PAL’s longest routes are to London, New York, and Toronto.
“The traffic that PAL carried on these [ultra-long-haul] routes will shift to Delta, Japan Airlines, Cathay Pacific, Singapore Air, Korean Air and China Airlines,” Avelino D.L. Zapanta, former PAL president and chief operating officer, told BusinessWorld via e-mail last week.
This would necessarily mean longer travel time as well.
“The Filipinos traveling between Manila and these destinations nonstop with PAL will suffer the inconvenience of having to connect in Tokyo via Delta and Japan Airlines, or in Hong Kong via Cathay Pacific, or in Singapore via Singapore Air, or Taipei via China Airlines both ways,” Mr. Zapanta said.
But fares will not necessarily increase for the Filipino traffic.
“Sixth freedom traffic is usually filler traffic for these airlines which is enticed by the sixth freedom operators with lower air fares,” Mr. Zapanta noted.
PAL, which is majority owned by billionaire Lucio C. Tan, has filed for Chapter 11 creditor protection in the United States.
PAL Chief Financial Officer Nilo Thaddeus P. Rodriguez said in his declaration in support of the company’s “First Day” motions that the airline’s “ultra-long-haul routes (East Coast and London Heathrow) have structural issues impacting profitability.”
Singapore-based aviation analyst and consultant Brendan Sobie said that the London, New York and Toronto routes are “unprofitable for PAL and suffering from intense one-stop competition.”
“There will continue to be intense competition on these three routes in the post-pandemic environment,” Mr. Sobie said in an e-mailed reply to questions last week.

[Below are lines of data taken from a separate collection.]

(* ===== verification/Edit.v ===== *)
(** The two text editing tools: [edit.replace] (tool-runtime/tools/edit.rs) and
    [edit.patch] (tool-runtime/tools/patch.rs), from their arguments and the file
    snapshots to the prepared new contents.

    What the workspace answers (the snapshots of the requested files with their
    revisions, and the preparation and rollback of a staged file) is an environment.
    The wording of refusals, echoes and reports is left out; their class and count
    are kept. *)

From S2P Require Import Prelude Text Operation Eol.

(** [usize] arithmetic. *)
Definition checked_usize (n : nat) : option nat := if (N.of_nat n <=? u64_max)%N then Some n else None.
Definition checked_sub (a b : nat) : option nat := if b <=? a then Some (a - b) else None.

Definition MAX_FILE_BYTES : nat := N.to_nat (4 * 1024 * 1024).
Definition MAX_HUNKS : nat := 64.
Definition MAX_FILES : nat := 16.

Definition projected_replacement_len (current old new replacements : nat) : option nat :=
  if old <=? new
  then checked_usize ((new - old) * replacements) ≫= (fun more => checked_usize (current + more))
  else checked_usize ((old - new) * replacements) ≫= checked_sub current.

Definition within_file (size : option nat) : bool :=
  match size with Some size => size <=? MAX_FILE_BYTES | None => false end.

(** [String::replace_range]. *)
Definition replace_range (text : utf8) (start stop : nat) (replacement : utf8) : utf8 :=
  take start text ++ replacement ++ drop stop text.

(** ** Replacing every match *)

(** [str::replace], from the starts of the matches. *)
Fixpoint splice (text : utf8) (starts : list nat) (size : nat) (new : utf8) (cursor : nat) : utf8 :=
  match starts with
  | [] => drop cursor text
  | start :: starts' => slice text cursor start ++ new ++ splice text starts' size new (start + size)
  end.

Definition str_replace (text old new : utf8) : utf8 := splice text (match_indices old text) (length old) new 0.

(** The first pass of [replace_all_logical_eol]. *)
Record Measure : Type := {
  ms_count : nat;
  ms_removed : nat;
  ms_added : nat;
  ms_adapted : bool;
}.

Definition measure_match (text old new : utf8) (size : nat) (first_eol : option EolStyle) (max_output_bytes : nat)
    (canonical_start : nat) (mapper : OffsetMapper) (m : Measure) : option (OffsetMapper * Measure) :=
  let at_start := advance_to canonical_start mapper in
  let at_end := advance_to (canonical_start + size) at_start in
  let raw_match := slice text (mp_raw at_start) (mp_raw at_end) in
  let '(replacement_len, replacement_adapted) :=
    replacement_metrics new raw_match (option_or (mp_last_eol at_start) first_eol) in
  removed ← checked_usize (ms_removed m + (mp_raw at_end - mp_raw at_start));
  added ← checked_usize (ms_added m + replacement_len);
  if max_output_bytes <? added then None
  else Some (at_end,
    {| ms_count := ms_count m + 1; ms_removed := removed; ms_added := added;
       ms_adapted := ms_adapted m || negb (bool_decide (raw_match = old)) || replacement_adapted |}).

Fixpoint measure_all (text old new : utf8) (size : nat) (first_eol : option EolStyle) (max_output_bytes : nat)
    (starts : list nat) (mapper : OffsetMapper) (m : Measure) : option Measure :=
  match starts with
  | [] => Some m
  | start :: starts' =>
      '(mapper, m) ← measure_match text old new size first_eol max_output_bytes start mapper m;
      measure_all text old new size first_eol max_output_bytes starts' mapper m
  end.

(** The second pass. *)
Fixpoint emit_all (text new : utf8) (size : nat) (first_eol : option EolStyle) (starts : list nat)
    (mapper : OffsetMapper) (raw_cursor : nat) (output : utf8) : utf8 :=
  match starts with
  | [] => output ++ drop raw_cursor text
  | start :: starts' =>
      let at_start := advance_to start mapper in
      let at_end := advance_to (start + size) at_start in
      let output := output ++ slice text raw_cursor (mp_raw at_start) in
      let '(output, _) :=
        push_reconstructed_replacement output new (slice text (mp_raw at_start) (mp_raw at_end))
          (option_or (mp_last_eol at_start) first_eol) in
      emit_all text new size first_eol starts' at_end (mp_raw at_end) output
  end.

Record LogicalEolReplaceAll : Type := {
  la_count : nat;
  la_updated : option utf8;
  la_line_endings_adapted : bool;
}.

(** [None] is the unit error: the result would be too large. *)
Definition replace_all_logical_eol (text old new : utf8) (max_output_bytes : nat) :
    option LogicalEolReplaceAll :=
  let canonical_old := canonical_eol old in
  let starts := match_indices canonical_old (canonical_eol text) in
  let first_eol := et_style <$> head (eol_tokens text) in
  m ← measure_all text old new (length canonical_old) first_eol max_output_bytes starts (mapper_new text)
        {| ms_count := 0; ms_removed := 0; ms_added := 0; ms_adapted := false |};
  if ms_count m =? 0
  then Some {| la_count := 0; la_updated := None; la_line_endings_adapted := false |}
  else
    kept ← checked_sub (length text) (ms_removed m);
    projected ← checked_usize (kept + ms_added m);
    if max_output_bytes <? projected then None
    else Some {|
      la_count := ms_count m;
      la_updated := Some (emit_all text new (length canonical_old) first_eol starts (mapper_new text) 0 []);
      la_line_endings_adapted := ms_adapted m |}.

“Sustaining these services is simply not feasible for PAL and even without COVID-19 (coronavirus disease 2019), dropping them would have made good business sense,” he noted.
Mr. Sobie also said that it is now time for PAL to focus on what is viable. “In terms of its long-haul network, that would be Los Angeles, San Francisco, and Vancouver.”
“This trio are core longstanding markets for PAL, which have been profitable previously and can potentially return to profitability following the restructuring,” he added.
PAL’s Mr. Rodriguez said that the airline will exit unprofitable markets and continue to fly only those routes that are, or can be made, profitable, while reintroducing capacity in line with evolving demands.
The airline announced last week that it was planning to increase flights to San Francisco, Hong Kong, Los Angeles, Guam, Singapore, Dubai, Doha, Nagoya and Fukuoka “by late October” while continuing special flights to Auckland, Vietnam and points in Australia.
It said more flights to Honolulu and Taipei would come online by the last week of November.
“The airline’s winter season schedule also includes regular flights to New York, Seoul, Saudi Arabia, Vancouver, Toronto and other Asian destinations,” PAL added.